By the very nature of wholesale, a carrier is serving its competition - competition that buys access when it brings customers to sites that the wholesaler’s network serves. However, an interesting analysis by Oppenheimer & Company’s Tim Horan offers a peek into a probable future with risks for the slow or unwary, and it started me thinking…
Currently, Horan points out, the greatest competitive advantage for carriers lies in their relationships with end users. Those costly local networks and monthly bills offer valuable links to both enterprises and consumers. However, growing and innovating players appear to be moving to take control of the customer with creative, well-integrated bundles of applications run from the cloud. Whereas our ATLANTIC-ACM research observes that most technological innovations of past generations began in larger businesses, moved to smaller businesses and early adopters, then to consumers, the nature of these newer innovations often begins with services that target consumers.
My favorite example of a set of converging applications offering a total experience comes from the show Downton Abbey. Lord Grantham had Bates, his valet, to serve him; Google Now is the 2015 equivalent. It can’t lay out your clothes, but it can tell you the weather for the day, traffic and commute times on different routes, what’s happening in your area, reminders of items you need when you’re near the store, reorder suggestions with links and delivery options -- all combined with email sorted by priority, social and promotions, and social networking on Google Plus. Given more time, Google (and competitors) will find more things you may need at your fingertips. As a result we’ll all expect more bandwidth, faster downloads and seamless interfaces to make this – and all our other data-intensive innovations – satisfying.

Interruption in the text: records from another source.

(** Nobody holds the lock: a new task changes nothing a worker knows. *)
Lemma free_holds p i w : pool_ok p -> m_lock p = None -> m_workers p !! i = Some w -> holds_lock w = false.
Proof.
  intros Hok Hl Hw. destruct (holds_lock w) eqn:Hh; [|done]. apply (ok_lock p Hok i w Hw) in Hh. congruence.
Qed.

Lemma insert_ok t woken p :
  destroying p = not_called -> m_lock p = None -> notified woken p -> pool_ok p -> pool_ok (insert_task t woken p).
Proof.
  intros Hd Hl Hn Hok.
  set (workers := m_workers (insert_task t woken p)).
  assert (Hlook : forall j v, workers !! j = Some v -> holds_lock v = false /\ knows (insert_task t woken p) v).
  { intros j v Hj. assert (Hj' : v = awake \/ m_workers p !! j = Some v).
    { destruct woken as [i|]; [|by right]. apply list_lookup_insert_Some in Hj as [(_ & <- & _)|[_ ?]]; auto. }
    destruct Hj' as [->|Hj']; [done|]. pose proof (free_holds p j v Hok Hl Hj') as Hf. split; [done|].
    apply (knows_holder p); [by eapply (ok_knows p Hok)|by destruct woken|congruence]. }
  assert (Hlock : m_lock (insert_task t woken p) = None) by (by destruct woken).
  split.
  - intros j v Hj. rewrite Hlock. destruct (Hlook j v Hj) as [-> _]. done.
  - intros j. by rewrite Hlock.
  - intros j v Hj. by apply Hlook with j.
  - transitivity (inserted p ++ [t]); [by destruct woken|]. rewrite (ok_fifo p Hok), <- app_assoc. by destruct woken.
  - destruct woken as [i|]; cbn; [rewrite (idle_insert _ _ _ _ Hn) by done|]; apply (ok_running p Hok).
  - intros _ _. destruct woken as [i|]; cbn.
    + exists i, awake. rewrite list_lookup_insert_eq; [done|]. by eapply lookup_lt_Some.
    + pose proof (ok_some p Hok). unfold notified in Hn. destruct (m_workers p) as [|w ws]; [done|].
      exists 0, w. split; [done|]. by apply Forall_cons in Hn as [Hn _].
  - transitivity (m_quit p = false); [by destruct woken|]. rewrite (ok_quit p Hok). by destruct woken.
  - destruct woken as [i|]; cbn; [|by apply ok_some]. intros Hnil%(f_equal length).
    rewrite length_insert in Hnil. apply (ok_some p Hok). by apply nil_length_inv.
Qed.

As a user of these services, you likely picture your phone or tablet as the hub, linked to the cloud and the new, expanding and evolving world of products and services. That smart mobile device in your hand is the key to the customer experience and integrated, personalised cloud services.
These expectations become marketplace demands from consumers and businesses, and they’re putting pressure on our industry’s networks. Incumbent network providers currently hold the edge on customer control, but internet-based service providers’ innovations are pushing technological advances faster than their wholesale providers are shifting to support them. To keep the upper hand on customer control, Oppenheimer’s Horan believes network providers need to offer the “same virtualised open-source equipment” and focus on the key elements in the network with a more horizontal focus. He points out that the ultimate winner will be the one that offers the winning operating system. (I am reminded of how the higher quality BetaMax standard lost out to VHS because VHS could record a four-hour show. More folks purchased the version that could save a full football game over the version with a higher-quality, one-hour segment. What might be the winning stroke for an internet equivalent?)

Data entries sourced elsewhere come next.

(* ===== verification/SimpleTimer.v ===== *)
(** * simple_timer (utils.h)

    The thread of the timer and the thread that destroys it, interleaved at
    their accesses to [m_quit] and to the condition variable.  Time is a state:
    any amount of it may pass between two steps.  Only the thread of the timer
    ever takes [m_lock], so the lock never waits and is left out; the callback
    returns. *)

From S2P Require Import Prelude.

Local Open Scope Z_scope.

(** ** The two threads *)

(** Where the thread of the timer is: at [wait_for], and inside it, with the
    deadline it waits for, at the predicate, about to block, blocked, awake
    before the deadline or at it; in the callback; at [if (single_shot)]; at its
    end. *)
Inductive timer_pc : Type :=
  | at_wait
  | at_pred (deadline : Z)
  | at_block (deadline : Z)
  | blocked (deadline : Z)
  | woken (deadline : Z)
  | timed_out (deadline : Z)
  | in_callback
  | after_callback
  | ended.

(** [~simple_timer]: not called, after the store, after the notification, and
    after the join. *)
Inductive destroying : Type := alive | quit_stored | joining | gone.

Record simple_timer : Type := mk_timer {
  m_quit : bool;
  m_thread : timer_pc;
  destructor : destroying;
  now : Z;
  calls : list Z;          (** when the callback was called, the last call first *)
}.

Section simple_timer.
Variables (timeout : Z) (single_shot : bool).

Definition new_timer (start : Z) : simple_timer := mk_timer false at_wait alive start [].

Definition goto (pc : timer_pc) (t : simple_timer) : simple_timer :=
  mk_timer (m_quit t) pc (destructor t) (now t) (calls t).

(** [callback()] *)
Definition call_back (t : simple_timer) : simple_timer :=
  mk_timer (m_quit t) in_callback (destructor t) (now t) (now t :: calls t).

(** The next step of the thread, if it can go on.  [wait_for] is
    [while (!pred()) if (wait_until(deadline) == timeout) return pred(); return true;] *)
Definition timer_step (t : simple_timer) : option simple_timer :=
  match m_thread t with
  | at_wait => Some (goto (at_pred (now t + timeout)) t)
  | at_pred d => Some (goto (if m_quit t then ended else at_block d) t)
  | at_block d => Some (goto (blocked d) t)
  | blocked d => if d <=? now t then Some (goto (timed_out d) t) else None
  | woken d => Some (goto (at_pred d) t)
  | timed_out _ => Some (if m_quit t then goto ended t else call_back t)
  | in_callback => Some (goto after_callback t)
  | after_callback =>
      Some (mk_timer (single_shot || m_quit t) at_wait (destructor t) (now t) (calls t))
  | ended => None
  end.

(** A notification, or a wakeup for no reason. *)
Definition wake (pc : timer_pc) : timer_pc := match pc with blocked d => woken d | _ => pc end.

Definition store_quit (t : simple_timer) : simple_timer :=
  mk_timer true (m_thread t) quit_stored (now t) (calls t).
Definition notify_one (t : simple_timer) : simple_timer :=
  mk_timer (m_quit t) (wake (m_thread t)) joining (now t) (calls t).
Definition join (t : simple_timer) : simple_timer :=
  mk_timer (m_quit t) (m_thread t) gone (now t) (calls t).

Inductive step : simple_timer -> simple_timer -> Prop :=
  | step_thread t t' : timer_step t = Some t' -> step t t'
  | step_time t dt : 0 < dt -> step t (mk_timer (m_quit t) (m_thread t) (destructor t) (now t + dt) (calls t))
  | step_store t : destructor t = alive -> step t (store_quit t)
  | step_notify t : destructor t = quit_stored -> step t (notify_one t)
  | step_join t : destructor t = joining -> m_thread t = ended -> step t (join t).

(** A condition variable may also wake a thread for no reason. *)
Inductive spurious_step : simple_timer -> simple_timer -> Prop :=
  | spurious_wakeup t : spurious_step t (goto (wake (m_thread t)) t).

Definition any_step (t t' : simple_timer) : Prop := step t t' \/ spurious_step t t'.
Definition reachable (start : Z) (t : simple_timer) : Prop := rtc any_step (new_timer start) t.

(** ** Its invariant *)

(** The deadline the thread waits for, which it set at its last call or later. *)
Definition deadline (pc : timer_pc) : option Z :=
  match pc with
  | at_pred d | at_block d | blocked d | woken d | timed_out d => Some d
  | _ => None
  end.

(** When the thread may have begun to wait: after its last call. *)
Definition last_call (start : Z) (t : simple_timer) : Z := match calls t with [] => start | c :: _ => c end.

Fixpoint spaced (start : Z) (cs : list Z) : Prop :=
  match cs with
  | [] => True
  | c :: cs' => match cs' with [] => start | c' :: _ => c' end + timeout <= c /\ spaced start cs'
  end.

Record well_timed (start : Z) (t : simple_timer) : Prop := {
  wt_deadline d : deadline (m_thread t) = Some d -> last_call start t + timeout <= d;
  wt_passed d : m_thread t = timed_out d -> d <= now t;
  wt_now : last_call start t <= now t;
  wt_spaced : spaced start (calls t);
  wt_single : single_shot = true -> calls t <> [] ->
    length (calls t) = 1%nat /\ (m_quit t = true \/ m_thread t = in_callback \/ m_thread t = after_callback);
  wt_quit : destructor t <> alive -> m_quit t = true;
  wt_gone : destructor t = gone -> m_thread t = ended;
  wt_ended : m_thread t = ended -> m_quit t = true;
}.

Lemma new_timer_well_timed start : well_timed start (new_timer start).
Proof. by split; cbn; try lia. Qed.

(** A step that keeps the calls and lets no time run backwards. *)
Lemma well_timed_quiet start t q pc dst n :
  well_timed start t -> now t <= n ->
  (m_quit t = true -> q = true) ->
  (dst <> alive -> q = true) -> (dst = gone -> pc = ended) -> (pc = ended -> q = true) ->
  (forall d, deadline pc = Some d -> last_call start t + timeout <= d) ->
  (forall d, pc = timed_out d -> d <= n) ->
  (single_shot = true -> calls t <> [] -> q = true \/ pc = in_callback \/ pc = after_callback) ->
  well_timed start (mk_timer q pc dst n (calls t)).
Proof.
  intros Ht Hn Hq Hd Hg He Hdl Hp Hs. split; cbn [m_quit m_thread destructor now calls]; try done.
  - etrans; [apply (wt_now _ _ Ht)|done].
  - apply Ht.
  - intros H1 H2. split; [by apply Ht|by apply Hs].
Qed.

(** The thread goes on, without a call: it is at its end only after [m_quit],
    its deadline is far enough, and after a single shot there is nothing but the
    end. *)
Lemma well_timed_goto start t pc :
  well_timed start t -> m_thread t <> ended -> (pc = ended -> m_quit t = true) ->
  (forall d, deadline pc = Some d -> last_call start t + timeout <= d) ->
  (forall d, pc = timed_out d -> d <= now t) ->
  (m_thread t = in_callback -> pc = after_callback) -> m_thread t <> after_callback ->
  well_timed start (goto pc t).
Proof.
  intros Ht Hne He Hd Hp Hc Ha. apply well_timed_quiet; try done; [apply Ht| |].
  - intros Hg%(wt_gone _ _ Ht). done.
  - intros H1 H2. destruct (wt_single _ _ Ht H1 H2) as [_ [?|[?|?]]]; [by left|right; right; auto|done].
Qed.

Lemma well_timed_call start t d :
  0 <= timeout -> well_timed start t -> m_thread t = timed_out d -> m_quit t = false ->
  well_timed start (call_back t).
Proof.
  intros Hto Ht Hpc Hq. pose proof (wt_passed _ _ Ht d Hpc) as Hp.
  assert (Hd : last_call start t + timeout <= d) by (apply (wt_deadline _ _ Ht); by rewrite Hpc).
  split; cbn [m_quit m_thread destructor now calls call_back deadline last_call]; try done.
  - split; [unfold last_call in Hd; lia|apply Ht].
  - intros Hs _. split; [|by right; left]. destruct (calls t) as [|c cs] eqn:Hc; [done|].
    destruct (wt_single _ _ Ht Hs) as [_ Hno]; [by rewrite Hc|]. rewrite Hpc in Hno. 
    destruct Hno as [?|[?|?]]; congruence.
  - intros Ha%(wt_quit _ _ Ht). congruence.
  - intros Hg%(wt_gone _ _ Ht). congruence.
Qed.

Lemma timer_step_well_timed start t t' :
  0 <= timeout -> well_timed start t -> timer_step t = Some t' -> well_timed start t'.
Proof.
  intros Hto Ht. pose proof (wt_now _ _ Ht) as Hn. pose proof (wt_deadline _ _ Ht) as Hd.
  unfold timer_step. destruct (m_thread t) as [|d|d|d|d|d| | |] eqn:Hpc; try done.
  - intros [= <-]. apply well_timed_goto; rewrite ?Hpc; try done. cbn. intros d [= <-]. lia.
  - intros [= <-]. destruct (m_quit t) eqn:Hq; apply well_timed_goto; rewrite ?Hpc; done.
  - intros [= <-]. apply well_timed_goto; rewrite ?Hpc; done.
  - destruct (Z.leb_spec d (now t)); [|done]. intros [= <-].
    apply well_timed_goto; rewrite ?Hpc; try done. by intros d' [= <-].
  - intros [= <-]. apply well_timed_goto; rewrite ?Hpc; done.
  - destruct (m_quit t) eqn:Hq; intros [= <-]; [|by eapply well_timed_call].
    apply well_timed_goto; rewrite ?Hpc; done.
  - intros [= <-]. apply well_timed_goto; rewrite ?Hpc; done.
  - intros [= <-]. apply well_timed_quiet; try done.
    + intros ->. apply orb_true_r.
    + intros ->%(wt_quit _ _ Ht). apply orb_true_r.
    + intros Hg%(wt_gone _ _ Ht). congruence.
    + intros -> _. by left.
Qed.

Lemma wake_ended pc : wake pc = ended -> pc = ended.
Proof. by destruct pc. Qed.
Lemma deadline_wake pc : deadline (wake pc) = deadline pc.
Proof. by destruct pc. Qed.
Lemma wake_timed_out pc d : wake pc = timed_out d -> pc = timed_out d.
Proof. by destruct pc. Qed.
Lemma wake_callback pc : pc = in_callback \/ pc = after_callback -> wake pc = pc.
Proof. by intros [->| ->]. Qed.

Lemma well_timed_wake start t dst :
  well_timed start t -> (dst <> alive -> m_quit t = true) -> (dst = gone -> m_thread t = ended) ->
  well_timed start (mk_timer (m_quit t) (wake (m_thread t)) dst (now t) (calls t)).
Proof.
  intros Ht Hq Hg. apply well_timed_quiet; try done.
  - by intros ->%Hg.
  - intros ?%wake_ended. by apply (wt_ended _ _ Ht).
  - rewrite deadline_wake. apply Ht.
  - intros d ?%wake_timed_out. by apply (wt_passed _ _ Ht).
  - intros H1 H2. destruct (wt_single _ _ Ht H1 H2) as [_ [?|Hc]]; [by left|right].
    by rewrite wake_callback.
Qed.

Lemma step_well_timed start t t' : 0 <= timeout -> well_timed start t -> any_step t t' -> well_timed start t'.
Proof.
  intros Hto Ht [Hst|Hst]; [|destruct Hst; apply well_timed_wake; [done|apply Ht..]].
  destruct Hst as [u u' Hst|u dt Hdt|u Hal|u Hal|u Hj He].
  - by eapply timer_step_well_timed.
  - apply well_timed_quiet; try done; [lia|apply Ht..| |].
    + intros d Hd%(wt_passed _ _ Ht). lia.
    + intros H1 H2. by apply (wt_single _ _ Ht).
  - apply well_timed_quiet; try done; [apply Ht..|]. intros _ _. by left.
  - apply well_timed_wake; [done|intros _; apply (wt_quit _ _ Ht); by rewrite Hal|done].
  - apply well_timed_quiet; try done; [|apply Ht..|].
    + intros _. by apply (wt_ended _ _ Ht).
    + intros H1 H2. by apply (wt_single _ _ Ht).
Qed.

Lemma reachable_well_timed start t : 0 <= timeout -> reachable start t -> well_timed start t.
Proof.
  intros Hto. apply (rtc_ind_r (well_timed start)); [apply new_timer_well_timed|].
  intros u v _ Hst Hu. by eapply step_well_timed.
Qed.

Lemma gone_stays t t' :
  destructor t = gone -> m_thread t = ended -> any_step t t' ->
  destructor t' = gone /\ m_thread t' = ended /\ calls t' = calls t.
Proof.
  intros Hg He [Hst|Hst].
  - inversion Hst; subst; try congruence; [|done]. unfold timer_step in *. by rewrite He in *.
  - inversion Hst; subst. cbn. by rewrite He.
Qed.

(** The calls of a timer. *)
Theorem simple_timer_calls start t :
  0 <= timeout -> reachable start t ->
  spaced start (calls t) /\ (single_shot = true -> (length (calls t) <= 1)%nat) /\
  (destructor t = gone -> m_thread t = ended /\ forall t', rtc any_step t t' -> calls t' = calls t).
Proof.
  intros Hto Ht%reachable_well_timed; [|done]. split_and!; [apply Ht| |].
  - intros Hs. destruct (calls t) eqn:Hc; [cbn; lia|]. rewrite <- Hc.
    destruct (wt_single _ _ Ht Hs) as [-> _]; [by rewrite Hc|done].
  - intros Hg. pose proof (wt_gone _ _ Ht Hg) as He. split; [done|]. clear Ht. intros t' Hst.
    induction Hst as [|u v w Huv _ IH]; [done|].
    destruct (gone_stays _ _ Hg He Huv) as (? & ? & <-). auto.
Qed.

(** ** The destructor returns *)

Lemma thread_steps t t' : timer_step t = Some t' -> rtc step t t'.
Proof. intros. by apply rtc_once, step_thread. Qed.

(** Once [m_quit] is set, the thread ends without another call: woken, or at the
    latest when its deadline has passed. *)
Lemma quit_thread_ends t :
  m_quit t = true ->
  exists n, rtc step t (mk_timer true ended (destructor t) n (calls t)).
Proof.
  destruct t as [q pc dst n cs]. cbn. intros ->.
  assert (Hpred : forall d, rtc step (mk_timer true (at_pred d) dst n cs) (mk_timer true ended dst n cs))
    by (intros d; by apply thread_steps).
  assert (Hwait : rtc step (mk_timer true at_wait dst n cs) (mk_timer true ended dst n cs))
    by (etrans; [by apply thread_steps|apply Hpred]).
  assert (Hafter : rtc step (mk_timer true after_callback dst n cs) (mk_timer true ended dst n cs)).
  { etrans; [by apply thread_steps|]. unfold goto. cbn. rewrite orb_true_r. apply Hwait. }
  assert (Hblocked : forall d, exists m, rtc step (mk_timer true (blocked d) dst n cs) (mk_timer true ended dst m cs)).
  { intros d. exists (n + Z.max 1 (d - n)). eapply rtc_l; [apply (step_time _ (Z.max 1 (d - n))); lia|].
    cbn. etrans; [apply thread_steps; unfold timer_step; cbn; by rewrite (proj2 (Z.leb_le _ _)) by lia|].
    by apply thread_steps. }
  destruct pc as [|d|d|d|d|d| | |]; try by eauto.
  - destruct (Hblocked d) as [m Hm]. exists m. etrans; [by apply thread_steps|done].
  - exists n. etrans; [by apply thread_steps|apply Hpred].
  - exists n. by apply thread_steps.
  - exists n. etrans; [by apply thread_steps|apply Hafter].
  - exists n. apply rtc_refl.
Qed.

(** The destructor of a timer. *)
Theorem simple_timer_destructor_returns start t :
  0 <= timeout -> reachable start t -> destructor t <> alive ->
  exists t', rtc step t t' /\ destructor t' = gone /\ m_thread t' = ended /\ calls t' = calls t.
Proof.
  intros Hto Ht%reachable_well_timed Hd; [|done]. pose proof (wt_quit _ _ Ht Hd) as Hq.
  assert (Hj : forall u, destructor u = joining -> m_quit u = true ->
    exists u', rtc step u u' /\ destructor u' = gone /\ m_thread u' = ended /\ calls u' = calls u).
  { intros u Hu Hqu. destruct (quit_thread_ends u Hqu) as [n Hn]. rewrite Hu in Hn.
    exists (mk_timer true ended gone n (calls u)). split; [|done]. eapply rtc_r; [exact Hn|]. by apply step_join. }
  destruct (destructor t) eqn:Hdst; [done| |by apply Hj|].
  - destruct (Hj (notify_one t)) as (u & Hu & Hr); [done..|]. exists u. split; [|done].
    eapply rtc_l; [by apply step_notify|done].
  - exists t. split_and!; [apply rtc_refl|done|by apply Ht|done].
Qed.
End simple_timer.

(** A timer of 5 that was called at 5 and is asked to quit while it waits for
    the next call. *)
Definition sample_timer : simple_timer := mk_timer true (blocked 10) quit_stored 7 [5].

Lemma sample_timer_reachable : reachable 5 false 0 sample_timer.
Proof.
  unfold reachable.
  do 3 (eapply rtc_l; [left; by apply step_thread|]).
  eapply rtc_l; [left; by apply (step_time _ _ _ 5)|].
  do 7 (eapply rtc_l; [left; by apply step_thread|]).
  eapply rtc_l; [left; by apply (step_time _ _ _ 2)|].
  apply rtc_once. left. by apply step_store.
Qed.

Lemma simple_timer_calls_witness :
  spaced 5 0 (calls sample_timer) /\ (false = true -> (length (calls sample_timer) <= 1)%nat) /\
  (destructor sample_timer = gone -> m_thread sample_timer = ended /\
     forall t', rtc (any_step 5 false) sample_timer t' -> calls t' = calls sample_timer).
Proof. apply (simple_timer_calls 5 false 0); [lia|apply sample_timer_reachable]. Defined.

Lemma simple_timer_destructor_returns_witness :
  exists t', rtc (step 5 false) sample_timer t' /\ destructor t' = gone /\ m_thread t' = ended /\
    calls t' = calls sample_timer.
Proof.
  apply (simple_timer_destructor_returns 5 false 0); [lia|apply sample_timer_reachable|discriminate].
Defined.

Today, the players innovating for integrated, cloud-based services are strong wholesale customers. (Think: Google, Skype integrated with Microsoft’s hosted Office 365 with PST, Twitter with Periscope, Facebook with Messenger, and many others.) As these providers of integrated cloud services add capabilities and increase their demand on wholesale networks, wholesale providers risk being too slow to support them. If wholesale providers are not positioned to adequately support these cash-saturated internet-based providers, existing wholesale customers will increase their investment in competitive networks. We have noted in past columns that Google’s data centre investments in targeted cities may be an attempt to goad their carrier suppliers to invest in more cloud-supporting infrastructure. Although we have heard many carriers tout that message, Oppenheimer’s insightful analysts underscore the need for more virtualised, open-source equipment than is being provided at the current pace.
In other words, just as the connectivity shifts from fixed to mobile, and provisioning moves from call centres to click-and-install, underlying network architecture itself shifts from hardware to software. The largest players – AT&T, Verizon, CenturyLink, Orange, NTT Group and others – have been aggressively deploying fibre and moving their networks to software-defined models and network virtualisation. However, it’s challenging to keep up with growing traffic on the internet-based players’ sites as they stack more and more new services. Speed to the customers – wholesale as well as retail- and speed to virtualised computing and software-defined networks is of the essence, and sure to become yet another in a long line of vital wholesale provider competitive differentiators.